Nvidia’s China Puzzle Still Unsolved After Trump-Xi Talks
Jensen Huang, Nvidia’s chief executive, after a welcome ceremony at the Great Hall of the People in Beijing on Thursday (Kenny Holston / The New York Times)
  • Published May 15, 2026

The New York Times, Benzinga, CNBC, Investor’s Business Daily contributed to this report.

Nvidia’s China story is still hanging in the air after the Trump-Xi summit. The company’s chief, Jensen Huang, was in China with President Donald Trump’s delegation, but the big question remains the same: will Beijing actually let Nvidia back into the market in a meaningful way?
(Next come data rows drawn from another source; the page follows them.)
(* ===== verification/StreamProps.v ===== *)
(** * What the stream commands do to a stream

    The entries a key stands for, the last id of a stream, the laws of the engine
    that only streams need, and the steps of the stream commands. *)

From S2P Require Import Prelude GoBytes Strconv Floats Commands Writer Engine Runs Sets Strings Hashes HashTheorems Lists ListProps StreamIds Streams StreamCommands.

Local Open Scope Z_scope.

(** ** Laws

    A savepoint restored shows what it showed when it was taken.  The removal of
    an entry leaves the others in order, and the key its tag; whether the key of
    a stream left without entries is still there is not said; a removal makes no
    key. *)
Class StreamLaws `{EngineLaws} := {
  law_restore c c' : healthy c → healthy c' →
    healthy (RestoreSavepoint (TakeSavepoint c) c') ∧
    ∀ k, view (RestoreSavepoint (TakeSavepoint c) c') k = view c k;
  law_stream_remove k id tips c r : healthy c → view c k = Some r → is_live (view c k) = true →
    re_Collection r = ORDERED →
    let left := filter (λ e, el_Id e ≠ id) (re_OrderedElements r) in
    view (snd (Emit (mkEffect k (stream_remove id)) tips c)) k =
      Some (mkReducedAt INSERT_OP ORDERED (re_TypeTag r) None ∅ left (re_ExpiresAt r) ∅) ∨
    left = [] ∧ is_live (view (snd (Emit (mkEffect k (stream_remove id)) tips c)) k) = false;
  law_stream_remove_dead k id tips c : healthy c → is_live (view c k) = false →
    is_live (view (snd (Emit (mkEffect k (stream_remove id)) tips c)) k) = false
}.

(** ** The last id and the next one *)

Definition sid_max (a b : StreamID) : StreamID := if bool_decide (sid_lt a b) then b else a.

Definition sid_next (a : StreamID) : StreamID :=
  if sid_Seq a =? MaxUint64 then mkSID (u64 (sid_Ms a + 1)) 0 else mkSID (sid_Ms a) (sid_Seq a + 1).

(** The id an entry gets by itself: the time, or the id after the last one. *)
Definition auto_id (now : Z) (last : StreamID) : StreamID :=
  if sid_Ms last <? u64 now then mkSID (u64 now) 0 else sid_next last.

(** The id XADD gives; [None] when the argument is no id. *)
Definition wanted_id (now : Z) (last : StreamID) (idStr : bytes) : option StreamID :=
  if beq idStr (str "*") then Some (auto_id now last)
  else match ParseStreamID idStr with
  | Some (id, _, false) => Some id
  | Some (id, _, true) =>
    if (2 <? len idStr) && beq (drop (length idStr - 2) idStr) (str "-*")
    then Some (mkSID (sid_Ms id) (if sid_Ms id =? sid_Ms last then u64 (sid_Seq last + 1) else 0))
    else None
  | None => None
  end.

Lemma sid_lt_total a b : sid_lt a b ∨ a = b ∨ sid_lt b a.
Proof. destruct (Compare_cases a b) as [[_ ?]|[[_ ?]|[_ ?]]]; auto. Qed.

Lemma sid_lt_asym a b : sid_lt a b → ¬ sid_lt b a.
Proof. intros Ha Hb. by apply (sid_lt_irrefl a), (sid_lt_trans _ b). Qed.

Lemma sid_lt_next a : is_sid a → a ≠ MaxStreamID → sid_lt a (sid_next a) ∧ is_sid (sid_next a).
Proof.
  destruct a as [ms seq]. unfold is_sid, is_u64, sid_next, sid_lt, MaxStreamID. cbn [sid_Ms sid_Seq]. intros [Hm Hs] Hne.
  destruct (Z.eqb_spec seq MaxUint64) as [->|Hn]; cbn [sid_Ms sid_Seq]; [|unfold MaxUint64 in *; lia].
  assert (ms ≠ MaxUint64) by (intros ->; done).
  unfold u64. rewrite Z.mod_small by (unfold MaxUint64 in *; lia). unfold MaxUint64 in *. lia.
Qed.

(** The id an entry gets by itself comes after the last one, and not before the
    time. *)
Lemma auto_id_later now last : is_sid last → last ≠ MaxStreamID →
  sid_lt last (auto_id now last) ∧ is_sid (auto_id now last).
Proof.
  intros Hl Hne. unfold auto_id. destruct (Z.ltb_spec (sid_Ms last) (u64 now)); [|by apply sid_lt_next].
  split; [left; done|]. split; [|done]. pose proof (Z.mod_pos_bound now (2 ^ 64)).
  unfold is_u64, u64, MaxUint64. cbn [sid_Ms]. lia.
Qed.

Lemma auto_id_zero now last : is_sid last → StreamID_IsZero (auto_id now last) = true → last = MaxStreamID.
Proof.
  intros Hl Hz. destruct (decide (last = MaxStreamID)) as [|Hne]; [done|].
  destruct (auto_id_later now last Hl Hne) as [Hlt Hs]. destruct (auto_id now last) as [ms seq].
  unfold StreamID_IsZero in Hz. unfold is_sid, is_u64, sid_lt in *. cbn in *. lia.
Qed.

Lemma auto_id_max now : auto_id now MaxStreamID = mkSID 0 0.
Proof.
  unfold auto_id, MaxStreamID. cbn [sid_Ms]. destruct (Z.ltb_spec MaxUint64 (u64 now)) as [Hlt|]; [|done].
  unfold u64 in Hlt. pose proof (Z.mod_pos_bound now (2 ^ 64)). unfold MaxUint64 in Hlt. lia.
Qed.

(** ** Ranges

    A range of a list of entries in order is a filter of it. *)

Definition in_range (start end_ : StreamID) (startExcl endExcl : bool) (e : StreamEntry) : bool :=
  (if startExcl then bool_decide (sid_lt start (se_ID e)) else negb (bool_decide (sid_lt (se_ID e) start))) &&
  (if endExcl then bool_decide (sid_lt (se_ID e) end_) else negb (bool_decide (sid_lt end_ (se_ID e)))).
That is far from a simple yes or no. The US has cleared sales of Nvidia’s H200 chip to about 10 Chinese firms, including Alibaba, Tencent and ByteDance, but Reuters reported that none of those deliveries has happened yet. US officials say the issue was not a major topic in the Beijing talks, which does not exactly scream breakthrough.

China, meanwhile, is not standing still. Chinese AI firms are increasingly leaning on domestic chips, especially Huawei’s, as Beijing pushes to cut dependence on Western technology. Reuters reported last month that DeepSeek had tailored a new model for Huawei chips, a pretty clear sign that the local ecosystem is getting more serious.

That is why the China debate around Nvidia has a bigger strategic edge to it than a normal sales story. CNBC’s Jim Cramer argued Nvidia should be allowed to sell AI chips in China, saying it is better for the US to keep Chinese companies tied to American technology than to push them into building direct rivals faster.

For Nvidia investors, the mood is still mixed. The company remains a dominant force in AI, but China is still a messy, politically charged market, and the latest summit did not clear that fog.